Not so the General Reader. His theory of Literature is entirely different. Broadly speaking, it is this: that books are meant to be read, up to a certain point; but that, as soon as that point is reached, it is desirable that they should be returned to Mudie's or the "Times," and something else got, with a little less prosywozying in it; and bounceable young women who ought to know better, but don't; and detectives if possible, and motors and aeroplanes anyhow. The exact definition of this point is difficult, but it lies somewhere about the region in which the General Reader gets bored to death, and can't stand this dam rot any longer. It does not matter to him that he may be the loser by his abrupt decisions; if anything, he takes an unnatural pleasure in straining the capacity of his Circulating Library to the full extent of its contract. He has paid his subscription, and may change whenever he likes. That's the bargain, and no humbugging!

So he goes on slap-dashing about, shuttle-cocking back every new delivery, saying "Pish!" over this and "Tush!" about that; writing short comments on margins such as, "Vieux jeu!" or "No Woman would"; only occasionally going carefully through a book to find the chapter that reviewer-fellow said was quite unfit for the girls to read, because one really ought to keep an eye on what comes into the house nowadays. His decisions can, however, scarcely be accepted as unfailing guides to a just discrimination of literary merit, as those who know him are never tired of insisting on his inattentive habits, his paroxysms of electric suddenness in action, and, above all, his insatiable thirst for something new. As for me, I am like Charles Lamb, when he was told there was a gentleman in the room who admired "Paradise Regained." I should like to feel his bumps.

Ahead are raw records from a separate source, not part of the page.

(** ** The state machine *)
Lemma synsent_edge sk skb acc fin r sk' : sk_state sk = TCP_SYN_SENT -> tcp_rcv_synsent_state_process sk_dst_get sk skb = Some (r, sk') -> rcv_step skb acc fin TCP_SYN_SENT (sk_state sk').
Proof using RL CL CS HI HL QL UL ST.
  intros Hs E. apply synsent_step in E as (-> & _ & _); [|done]. unfold synsent_next. repeat match goal with |- context [if ?c then _ else _] => destruct c eqn:? end; try apply rcv_same.
  - by apply rs_reset; [|left].
  - apply (rs_edge _ _ _ _ TCP_ESTABLISHED _); [by apply ae_synack|apply rtc_refl].
  - apply (rs_edge _ _ _ _ TCP_SYN_RECV _); [by apply ae_crossed|apply rtc_refl].
Qed.
Lemma validated_step sk skb acc fin res sk' : sk_state sk <> TCP_LISTEN -> validated sk skb res sk' -> res <= 0 -> rcv_step skb acc fin (sk_state sk) (sk_state sk').
Proof using Type.
  intros Hl H Hr. destruct H as [sk' Es|sk' Es|sk' ->|sk' ->]; [lia| |apply rs_reset; auto..]. unfold rcv_side in Es. injection Es as -> _ _ _ _ _. apply rcv_same.
Qed.
(** The ACK as tcp_rcv_state_process sees it, after validation. *)
Definition ack_result sk skb : option (Z * sock) :=
  let v := tcp_validate_incoming (sk <| tp; rx_opt; saw_tstamp := false |>) skb in tcp_ack v.1.2 v.2 FLAG_SLOWPATH.
Lemma rcv_step_tagged skb n acc fin s s' : rcv_step (skb <| sacked := n |>) acc fin s s' -> rcv_step skb acc fin s s'.
Proof using Type. destruct 1; [by eapply rs_edge|by apply rs_reset|by apply rs_closed|by apply rs_shut]. Qed.
Lemma synchronized_step sk skb r (v := tcp_validate_incoming sk skb) (a := tcp_ack v.1.2 v.2 FLAG_SLOWPATH) : sk_state sk <> TCP_LISTEN ->
  (if v.1.1 <=? 0 then Some (mk_rcv (- v.1.1) v.1.2 None) else state_step5 sk_dst_get v.1.2 v.2) = Some r -> rcv_step skb (ack_good a) (ack_fin a) (sk_state sk) (sk_state (rr_sk r)).
Proof using RL CL CS HI HL DL WL QL UL ST FL SM ML AL WN.
  intros Hl. subst v a. pose proof (validate_cases sk skb) as Hv. destruct (tcp_validate_incoming sk skb) as [[res sk1] skb1]. cbn [fst snd]. destruct Hv as [Hv Eb]. destruct (res <=? 0) eqn:Hr.
  - intros [= <-]. eapply validated_step; [done|exact Hv|lia].
  - intros E. apply state_step5_step in E. destruct Hv as [sk' Es|sk' Es|sk' _|sk' _]; [|lia..]. unfold rcv_side in Es. injection Es as <- _ _ _ _ _. set (acc := ack_good _) in *. set (fin := ack_fin _) in *. clearbody acc fin. rewrite Eb in E. by apply rcv_step_tagged in E.
Qed.

(** C1. tcp_rcv_state_process moves a socket only along the edges of RFC 793: from SYN-SENT a SYN
    with ACK leads to ESTABLISHED and one without to SYN-RECEIVED; only an acceptable ACK takes
    SYN-RECEIVED to ESTABLISHED, and only the ACK of our FIN takes FIN-WAIT-1 to FIN-WAIT-2 or
    closes a socket whose FIN is out; after that the FINs that come in order lead along their
    transitions; a reset or an unexpected SYN closes any socket but a listening one, and text for
    a socket that is shut down closes it. *)
Theorem rcv_state_process_step sk skb r : tcp_rcv_state_process sk_dst_get sk skb = Some r ->
  rcv_step skb (ack_good (ack_result sk skb)) (ack_fin (ack_result sk skb)) (sk_state sk) (sk_state (rr_sk r)).
Proof using RL CL CS HI HL DL WL QL UL ST FL SM ML AL WN.
  unfold tcp_rcv_state_process, ack_result. cbn zeta. set (sk0 := sk <| tp; rx_opt; saw_tstamp := false |>). assert (E0 : sk_state sk0 = sk_state sk) by done. clearbody sk0. rewrite <- E0.
  pose proof (synchronized_step sk0 skb r) as Hsync. cbn zeta in Hsync. set (a := tcp_ack _ _ _) in *. clearbody a. assert (Hv : forall v : Z * sock * sk_buff, (let '(res, sk1, skb1) := v in if res <=? 0 then Some (mk_rcv (- res) sk1 None) else state_step5 sk_dst_get sk1 skb1) = (if v.1.1 <=? 0 then Some (mk_rcv (- v.1.1) v.1.2 None) else state_step5 sk_dst_get v.1.2 v.2)) by (by intros [[]]).
  rewrite <- Hv in Hsync. destruct (sk_state sk0) eqn:Es; try (apply Hsync; done).
  - destruct (tcp_rcv_synsent_state_process sk_dst_get sk0 skb) as [[q sk1]|] eqn:E1; [|done]. apply (synsent_edge sk0 skb (ack_good a) (ack_fin a)) in E1; [|done]. destruct (q >=? 0); [by intros [= <-]|].
    pose proof (s_urg sk1 skb) as Hu. destruct (tcp_urg sk1 skb) as [sk2|]; [|done]. change (sk_state sk2 = sk_state sk1) in Hu. intros [= <-]. cbn [rr_sk]. rewrite (quiet_state _ _ _ (steady_quiet _ _ (q_snd_check sk2)) eq_refl). by rewrite Hu.
  - intros [= <-]. cbn [rr_sk]. rewrite Es. apply rcv_same.
  - pose proof (ul_conn_request sk0 skb) as Hc. destruct (conn_request sk0 skb) as [c sk1]. change (quiet sk0 sk1) in Hc. pose proof (quiet_state _ _ _ Hc eq_refl) as E1.
    repeat match goal with |- context [if ?c then Some _ else _] => destruct c end; intros [= <-]; cbn [rr_sk]; rewrite ?E1, Es; apply rcv_same.
Qed.
(** ** The sender's half *)
Lemma k_delivered {A} `{HasSock A} sk (r : A) : along delivers sk r -> along keeps sk r.
Proof using Type.
  unfold along. destruct (the_sock r) as [sk'|]; [|done]. intros [H1 H2] Ha. apply (alive_part sk); [|apply H2, Ha|done]. by rewrite (sending_fin _ _ H1 (proj1 Ha)), (proj1 Ha).
Qed.
Lemma k_same sk sk' : sk_state sk' = sk_state sk -> snd_part sk' = snd_part sk -> along keeps sk sk'.
Proof using Type. intros E Ep Ha. apply (alive_part sk); [by rewrite E|done..]. Qed.
Lemma k_tcp_ack sk skb flag : calm flag -> along keeps sk (tcp_ack sk skb flag).
Proof using TL PL SL SM RL CL CS HI HL SH FI DL WL FR XL TR QL.
  intros Hf. pose proof (q_tcp_ack sk skb flag) as Hq. destruct (tcp_ack sk skb flag) as [[r sk']|] eqn:E; [|done]. intros (H1 & H2 & H3). pose proof (quiet_state _ _ _ Hq eq_refl) as Es.
  apply (proj1 (tcp_ack_step sk skb flag H2 H3 Hf)) in E as (E1 & E2 & _). split_and!; [by rewrite Es|done..].
Qed.
Lemma k_push sk : along keeps sk (tcp_push_pending_frames sk).
Proof using QL PU.
  intros (H1 & H2 & H3). split_and!; [by rewrite (quiet_state _ _ _ (steady_quiet _ _ (ql_push sk)) eq_refl)|by eapply pushes_score, pl_push|]. unfold sacking in *. by rewrite pl_push_sack.
Qed.
Lemma k_write_space sk : along keeps sk (sk_write_space sk).
Proof using QL PU. apply k_same; [by rewrite (quiet_state _ _ _ (steady_quiet _ _ (ql_write_space sk)) eq_refl)|apply pl_write_space]. Qed.
Lemma k_reset_flag sk f : along keeps sk (sock_reset_flag sk f).
Proof using Type. by apply k_same. Qed.
#[local] Hint Extern 0 (calm _) => reflexivity : frame.
#[local] Hint Resolve k_tcp_ack k_push k_write_space k_reset_flag : frame.
#[local] Hint Extern 5 (along keeps ?s (set _ _ ?s)) => (generalize s; intros; apply k_same; reflexivity) : frame.
Lemma k_new_space sk : along keeps sk (tcp_new_space sk).
Proof using QL PU. cbv delta [tcp_new_space]. frame_go. Qed.
#[local] Hint Resolve k_new_space : frame.
Lemma k_check_space sk : along keeps sk (tcp_check_space sk).
Proof using QL PU. cbv delta [tcp_check_space]. frame_go. Qed.
#[local] Hint Resolve k_check_space : frame.
Lemma k_snd_check sk : along keeps sk (tcp_data_snd_check sk).
Proof using QL PU. cbv delta [tcp_data_snd_check]. frame_go. Qed.
Lemma k_send_ack sk : along keeps sk (tcp_send_ack sk).
Proof using AL. apply k_delivered, d_send_ack. Qed.
Lemma k_delayed_ack sk : along keeps sk (tcp_send_delayed_ack sk).
Proof using AL. apply k_delivered, d_delayed_ack. Qed.
#[local] Hint Resolve k_snd_check k_send_ack k_delayed_ack : frame.
Lemma k_ack_snd_check_ sk b : along keeps sk (tcp_ack_snd_check_ sk b).
Proof using AL. cbv delta [tcp_ack_snd_check_]. frame_go. Qed.
#[local] Hint Resolve k_ack_snd_check_ : frame.
Lemma k_ack_snd_check sk : along keeps sk (tcp_ack_snd_check sk).
Proof using AL. cbv delta [tcp_ack_snd_check]. frame_go. Qed.
Lemma k_kfree sk b : along keeps sk (kfree_skb sk b).
Proof using FL. apply k_delivered, d_kfree. Qed.
Lemma k_sigurg sk : along keeps sk (sk_send_sigurg sk).
Proof using AL. apply k_delivered, d_sigurg. Qed.
Lemma k_data_ready sk : along keeps sk (sk_data_ready sk).
Proof using DL. apply k_delivered, d_data_ready. Qed.
#[local] Hint Resolve k_ack_snd_check k_kfree k_sigurg k_data_ready : frame.
Lemma k_urg_skip sk : along keeps sk (urg_skip sk).
Proof using FL. cbv delta [urg_skip]. frame_go. Qed.
#[local] Hint Resolve k_urg_skip : frame.
Lemma k_check_urg sk th : along keeps sk (tcp_check_urg sk th).
Proof using FL AL. cbv delta [tcp_check_urg]. frame_go. Qed.
#[local] Hint Resolve k_check_urg : frame.
Lemma k_urg sk skb : along keeps sk (tcp_urg sk skb).
Proof using FL AL DL. cbv delta [tcp_urg]. frame_go. Qed.
Lemma k_measure_ts sk skb : along keeps sk (tcp_rcv_rtt_measure_ts sk skb).
Proof using Type. apply k_delivered, d_measure_ts. Qed.
Lemma k_event sk skb : along keeps sk (tcp_event_data_recv sk skb).
Proof using ML. apply k_delivered, d_event. Qed.
Lemma k_data_queue sk skb : along keeps sk (tcp_data_queue sk skb).
Proof using SM FL ML DL ST AL. apply k_delivered, d_data_queue. Qed.
#[local] Hint Resolve k_urg k_measure_ts k_event k_data_queue : frame.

Nevertheless, he is a personage for whom Authors have a great and natural respect. He is so numerous! And just think what fun it would be if each of him bought a copy of each of one's immortal works! Consequently, I wish to consult his liking, and am prepared—within reason—to defer to his opinion of what length a book ought to be. It is no doubt quite otherwise with those Authors who may be said to belong to the school of Inspirationalism—really one feels quite Modern, writing such a word—who claim for each of their stories the position or character of a sneeze—an automatic action which its victim, perpetrator, executant, interpreter, proprietor, promoter, parent, mover, seconder—or whatever we choose to call him—has absolutely no control over.

But I am wandering away from the point of this apology, which is really to say "peccavi," and, please, I won't do so any more. So far, that is, as is practicable. If I drop into a prehistoric problem-novel, by way of a change, or have a try at an autobiography of Queen Nilocris—just possibilities at random—I will do what I can to head off readers who want one sort only, and know which it is.

As for the foregoing story, it is just as Victorian as it is anything else, though not, perhaps, Early enough to give entire satisfaction. One can't expect everything, in this imperfect world. To my thinking the shortness of the story should cover a multitude of sins.